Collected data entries
════════════════

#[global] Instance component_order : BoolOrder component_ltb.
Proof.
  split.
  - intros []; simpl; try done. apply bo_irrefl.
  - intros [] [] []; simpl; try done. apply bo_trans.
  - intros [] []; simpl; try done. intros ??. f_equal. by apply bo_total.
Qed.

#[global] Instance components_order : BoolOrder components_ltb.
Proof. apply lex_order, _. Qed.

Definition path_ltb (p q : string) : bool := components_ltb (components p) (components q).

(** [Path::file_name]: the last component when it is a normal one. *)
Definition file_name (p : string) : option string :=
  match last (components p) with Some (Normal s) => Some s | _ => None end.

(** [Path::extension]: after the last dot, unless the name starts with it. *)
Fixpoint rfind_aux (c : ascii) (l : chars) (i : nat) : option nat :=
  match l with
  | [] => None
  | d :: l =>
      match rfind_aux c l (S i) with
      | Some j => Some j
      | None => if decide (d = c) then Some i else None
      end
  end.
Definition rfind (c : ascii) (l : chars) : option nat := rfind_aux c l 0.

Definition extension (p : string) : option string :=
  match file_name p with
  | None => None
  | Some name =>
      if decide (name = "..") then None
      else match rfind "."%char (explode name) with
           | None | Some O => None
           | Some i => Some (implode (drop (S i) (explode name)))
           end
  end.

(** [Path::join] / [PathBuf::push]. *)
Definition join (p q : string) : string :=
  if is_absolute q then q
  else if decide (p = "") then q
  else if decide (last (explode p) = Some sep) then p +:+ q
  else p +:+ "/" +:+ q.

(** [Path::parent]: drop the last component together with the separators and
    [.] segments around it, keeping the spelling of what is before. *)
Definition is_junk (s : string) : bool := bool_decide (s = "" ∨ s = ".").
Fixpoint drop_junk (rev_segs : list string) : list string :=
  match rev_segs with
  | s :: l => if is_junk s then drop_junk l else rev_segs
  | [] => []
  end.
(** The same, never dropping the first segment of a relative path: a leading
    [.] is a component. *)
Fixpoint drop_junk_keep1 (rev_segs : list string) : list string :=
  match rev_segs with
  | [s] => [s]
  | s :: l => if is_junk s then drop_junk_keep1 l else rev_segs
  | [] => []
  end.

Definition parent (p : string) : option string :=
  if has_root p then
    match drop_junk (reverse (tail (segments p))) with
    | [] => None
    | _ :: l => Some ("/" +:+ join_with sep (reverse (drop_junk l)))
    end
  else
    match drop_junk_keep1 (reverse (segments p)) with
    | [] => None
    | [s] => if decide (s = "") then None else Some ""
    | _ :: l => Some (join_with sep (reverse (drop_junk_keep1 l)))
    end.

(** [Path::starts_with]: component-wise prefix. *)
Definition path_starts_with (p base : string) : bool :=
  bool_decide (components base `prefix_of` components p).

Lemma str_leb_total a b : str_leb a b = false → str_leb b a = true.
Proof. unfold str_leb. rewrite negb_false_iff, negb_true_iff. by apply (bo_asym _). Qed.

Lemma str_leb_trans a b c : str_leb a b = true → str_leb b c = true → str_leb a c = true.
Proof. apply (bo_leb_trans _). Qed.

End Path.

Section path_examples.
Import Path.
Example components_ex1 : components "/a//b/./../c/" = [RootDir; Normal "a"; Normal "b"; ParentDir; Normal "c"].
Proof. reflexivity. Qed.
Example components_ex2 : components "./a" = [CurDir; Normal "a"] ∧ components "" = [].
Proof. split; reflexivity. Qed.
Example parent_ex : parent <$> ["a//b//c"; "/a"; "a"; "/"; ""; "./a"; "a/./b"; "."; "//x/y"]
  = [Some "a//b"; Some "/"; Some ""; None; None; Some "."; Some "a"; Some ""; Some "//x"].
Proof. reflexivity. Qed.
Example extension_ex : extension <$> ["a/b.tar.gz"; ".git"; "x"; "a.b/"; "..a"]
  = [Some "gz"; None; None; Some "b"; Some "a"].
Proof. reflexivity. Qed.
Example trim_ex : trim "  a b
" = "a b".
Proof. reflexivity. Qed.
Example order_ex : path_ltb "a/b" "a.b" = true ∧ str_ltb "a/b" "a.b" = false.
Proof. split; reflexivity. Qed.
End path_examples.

════════════════

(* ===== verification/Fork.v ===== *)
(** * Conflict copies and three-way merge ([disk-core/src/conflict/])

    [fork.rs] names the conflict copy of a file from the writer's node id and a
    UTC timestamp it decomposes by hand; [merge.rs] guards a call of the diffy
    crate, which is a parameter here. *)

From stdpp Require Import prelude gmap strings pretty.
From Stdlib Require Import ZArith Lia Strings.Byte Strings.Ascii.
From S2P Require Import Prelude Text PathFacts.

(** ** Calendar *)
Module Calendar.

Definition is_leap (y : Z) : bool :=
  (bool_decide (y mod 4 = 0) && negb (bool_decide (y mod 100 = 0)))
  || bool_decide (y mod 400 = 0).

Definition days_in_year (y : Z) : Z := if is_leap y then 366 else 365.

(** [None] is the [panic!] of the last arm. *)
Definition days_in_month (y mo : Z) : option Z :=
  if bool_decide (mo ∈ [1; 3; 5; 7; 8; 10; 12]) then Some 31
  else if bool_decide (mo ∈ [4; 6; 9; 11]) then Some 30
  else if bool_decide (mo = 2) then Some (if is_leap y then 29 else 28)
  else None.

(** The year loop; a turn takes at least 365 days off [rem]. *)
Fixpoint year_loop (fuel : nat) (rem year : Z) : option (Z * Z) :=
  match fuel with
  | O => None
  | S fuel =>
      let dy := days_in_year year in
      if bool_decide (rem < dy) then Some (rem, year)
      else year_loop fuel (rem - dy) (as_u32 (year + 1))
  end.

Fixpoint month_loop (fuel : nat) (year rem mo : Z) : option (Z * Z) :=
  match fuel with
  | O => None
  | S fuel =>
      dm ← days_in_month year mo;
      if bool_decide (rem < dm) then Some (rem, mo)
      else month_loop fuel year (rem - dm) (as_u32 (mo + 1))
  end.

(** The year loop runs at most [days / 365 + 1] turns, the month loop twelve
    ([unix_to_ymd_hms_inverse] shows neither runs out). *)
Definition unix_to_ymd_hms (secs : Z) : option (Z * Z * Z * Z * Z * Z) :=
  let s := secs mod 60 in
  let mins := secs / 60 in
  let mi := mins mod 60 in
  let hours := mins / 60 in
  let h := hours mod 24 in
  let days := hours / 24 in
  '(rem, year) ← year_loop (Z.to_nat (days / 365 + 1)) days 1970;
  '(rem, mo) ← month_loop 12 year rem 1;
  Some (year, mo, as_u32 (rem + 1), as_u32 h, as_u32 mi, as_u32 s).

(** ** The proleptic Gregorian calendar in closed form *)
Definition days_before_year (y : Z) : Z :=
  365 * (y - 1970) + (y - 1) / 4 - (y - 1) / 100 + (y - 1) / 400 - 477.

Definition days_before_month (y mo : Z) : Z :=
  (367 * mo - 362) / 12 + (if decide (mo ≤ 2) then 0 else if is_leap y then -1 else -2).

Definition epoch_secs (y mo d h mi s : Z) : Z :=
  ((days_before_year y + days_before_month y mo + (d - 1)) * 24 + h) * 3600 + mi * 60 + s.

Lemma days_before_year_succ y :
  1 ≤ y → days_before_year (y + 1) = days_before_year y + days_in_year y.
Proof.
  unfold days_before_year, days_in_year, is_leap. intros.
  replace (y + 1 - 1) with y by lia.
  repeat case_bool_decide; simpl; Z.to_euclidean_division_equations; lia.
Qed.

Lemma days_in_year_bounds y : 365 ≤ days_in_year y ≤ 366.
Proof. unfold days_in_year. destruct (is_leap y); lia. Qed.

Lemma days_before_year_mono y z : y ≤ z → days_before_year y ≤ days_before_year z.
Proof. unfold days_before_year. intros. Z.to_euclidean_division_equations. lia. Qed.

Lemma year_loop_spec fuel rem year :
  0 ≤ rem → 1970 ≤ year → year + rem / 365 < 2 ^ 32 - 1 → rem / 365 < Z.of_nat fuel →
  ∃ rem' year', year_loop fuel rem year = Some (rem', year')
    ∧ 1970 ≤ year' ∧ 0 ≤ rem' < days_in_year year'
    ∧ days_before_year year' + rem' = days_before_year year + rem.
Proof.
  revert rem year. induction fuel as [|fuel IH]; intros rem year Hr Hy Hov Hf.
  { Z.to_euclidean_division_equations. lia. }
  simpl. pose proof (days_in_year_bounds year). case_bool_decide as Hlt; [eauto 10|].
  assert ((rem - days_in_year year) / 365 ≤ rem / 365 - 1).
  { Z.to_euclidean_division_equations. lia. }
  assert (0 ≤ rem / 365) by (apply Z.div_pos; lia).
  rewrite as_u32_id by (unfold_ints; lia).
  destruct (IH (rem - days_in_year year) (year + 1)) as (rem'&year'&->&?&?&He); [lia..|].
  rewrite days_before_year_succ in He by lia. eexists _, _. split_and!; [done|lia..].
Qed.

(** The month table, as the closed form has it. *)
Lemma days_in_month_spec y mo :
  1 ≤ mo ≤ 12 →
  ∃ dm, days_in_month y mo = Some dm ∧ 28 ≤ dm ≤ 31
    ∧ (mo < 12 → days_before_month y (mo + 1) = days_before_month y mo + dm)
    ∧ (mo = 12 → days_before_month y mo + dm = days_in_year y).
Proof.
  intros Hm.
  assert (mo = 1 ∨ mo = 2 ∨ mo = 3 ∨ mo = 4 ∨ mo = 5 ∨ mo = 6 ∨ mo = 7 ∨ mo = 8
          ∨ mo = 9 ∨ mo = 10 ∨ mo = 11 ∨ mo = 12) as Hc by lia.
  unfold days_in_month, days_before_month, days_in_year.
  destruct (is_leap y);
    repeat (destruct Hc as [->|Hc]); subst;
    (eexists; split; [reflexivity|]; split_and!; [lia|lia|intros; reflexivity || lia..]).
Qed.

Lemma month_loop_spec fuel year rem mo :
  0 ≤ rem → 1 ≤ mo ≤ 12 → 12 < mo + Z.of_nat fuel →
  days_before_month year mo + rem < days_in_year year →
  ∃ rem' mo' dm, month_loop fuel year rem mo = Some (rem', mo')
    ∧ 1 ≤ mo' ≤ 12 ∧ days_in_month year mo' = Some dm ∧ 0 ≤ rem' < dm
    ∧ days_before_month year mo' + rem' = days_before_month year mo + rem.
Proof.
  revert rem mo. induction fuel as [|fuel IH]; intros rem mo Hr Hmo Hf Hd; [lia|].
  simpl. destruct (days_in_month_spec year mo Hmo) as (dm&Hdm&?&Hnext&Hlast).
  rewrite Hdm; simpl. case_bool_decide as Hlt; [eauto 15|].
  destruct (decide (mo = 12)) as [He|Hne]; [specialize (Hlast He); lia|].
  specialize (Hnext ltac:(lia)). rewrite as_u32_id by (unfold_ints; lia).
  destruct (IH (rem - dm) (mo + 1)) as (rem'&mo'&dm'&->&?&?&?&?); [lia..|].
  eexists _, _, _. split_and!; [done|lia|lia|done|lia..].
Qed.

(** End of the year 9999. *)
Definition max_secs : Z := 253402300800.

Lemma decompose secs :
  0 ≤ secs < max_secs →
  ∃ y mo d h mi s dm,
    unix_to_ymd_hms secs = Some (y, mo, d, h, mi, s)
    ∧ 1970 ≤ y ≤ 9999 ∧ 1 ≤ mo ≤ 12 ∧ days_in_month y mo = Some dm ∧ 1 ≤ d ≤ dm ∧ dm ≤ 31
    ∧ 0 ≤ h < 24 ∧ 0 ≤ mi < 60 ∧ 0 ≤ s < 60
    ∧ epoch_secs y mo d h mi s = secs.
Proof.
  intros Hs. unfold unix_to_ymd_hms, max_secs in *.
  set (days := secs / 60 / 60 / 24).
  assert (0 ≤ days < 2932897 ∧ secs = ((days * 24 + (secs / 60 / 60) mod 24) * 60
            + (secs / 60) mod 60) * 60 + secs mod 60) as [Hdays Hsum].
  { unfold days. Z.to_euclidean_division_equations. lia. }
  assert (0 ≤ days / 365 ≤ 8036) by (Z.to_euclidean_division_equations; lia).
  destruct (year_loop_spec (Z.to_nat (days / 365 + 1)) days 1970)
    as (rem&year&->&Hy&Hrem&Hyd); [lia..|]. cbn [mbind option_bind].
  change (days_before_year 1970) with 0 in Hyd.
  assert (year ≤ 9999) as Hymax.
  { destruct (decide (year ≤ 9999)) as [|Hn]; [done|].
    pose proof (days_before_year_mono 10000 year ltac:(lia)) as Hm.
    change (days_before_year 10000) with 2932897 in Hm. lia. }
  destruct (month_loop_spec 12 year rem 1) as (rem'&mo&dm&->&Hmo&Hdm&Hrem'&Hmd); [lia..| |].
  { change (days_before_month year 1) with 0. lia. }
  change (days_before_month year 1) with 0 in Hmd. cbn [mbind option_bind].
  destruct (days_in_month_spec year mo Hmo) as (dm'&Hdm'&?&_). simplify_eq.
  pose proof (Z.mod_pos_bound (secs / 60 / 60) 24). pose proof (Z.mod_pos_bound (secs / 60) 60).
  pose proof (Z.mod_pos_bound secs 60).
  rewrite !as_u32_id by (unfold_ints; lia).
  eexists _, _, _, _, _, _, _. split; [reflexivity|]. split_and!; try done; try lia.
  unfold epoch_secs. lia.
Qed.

════════════════

- PROBLEM TO SOLVE -
Scan the records above for the lines holding "assert (mo = 1" and "0 ≤ rem' < dm". Transcribe those two and every line between them word for word, and no others.

- EXERCISE ANSWER -
  assert (mo = 1 ∨ mo = 2 ∨ mo = 3 ∨ mo = 4 ∨ mo = 5 ∨ mo = 6 ∨ mo = 7 ∨ mo = 8
          ∨ mo = 9 ∨ mo = 10 ∨ mo = 11 ∨ mo = 12) as Hc by lia.
  unfold days_in_month, days_before_month, days_in_year.
  destruct (is_leap y);
    repeat (destruct Hc as [->|Hc]); subst;
    (eexists; split; [reflexivity|]; split_and!; [lia|lia|intros; reflexivity || lia..]).
Qed.

Lemma month_loop_spec fuel year rem mo :
  0 ≤ rem → 1 ≤ mo ≤ 12 → 12 < mo + Z.of_nat fuel →
  days_before_month year mo + rem < days_in_year year →
  ∃ rem' mo' dm, month_loop fuel year rem mo = Some (rem', mo')
    ∧ 1 ≤ mo' ≤ 12 ∧ days_in_month year mo' = Some dm ∧ 0 ≤ rem' < dm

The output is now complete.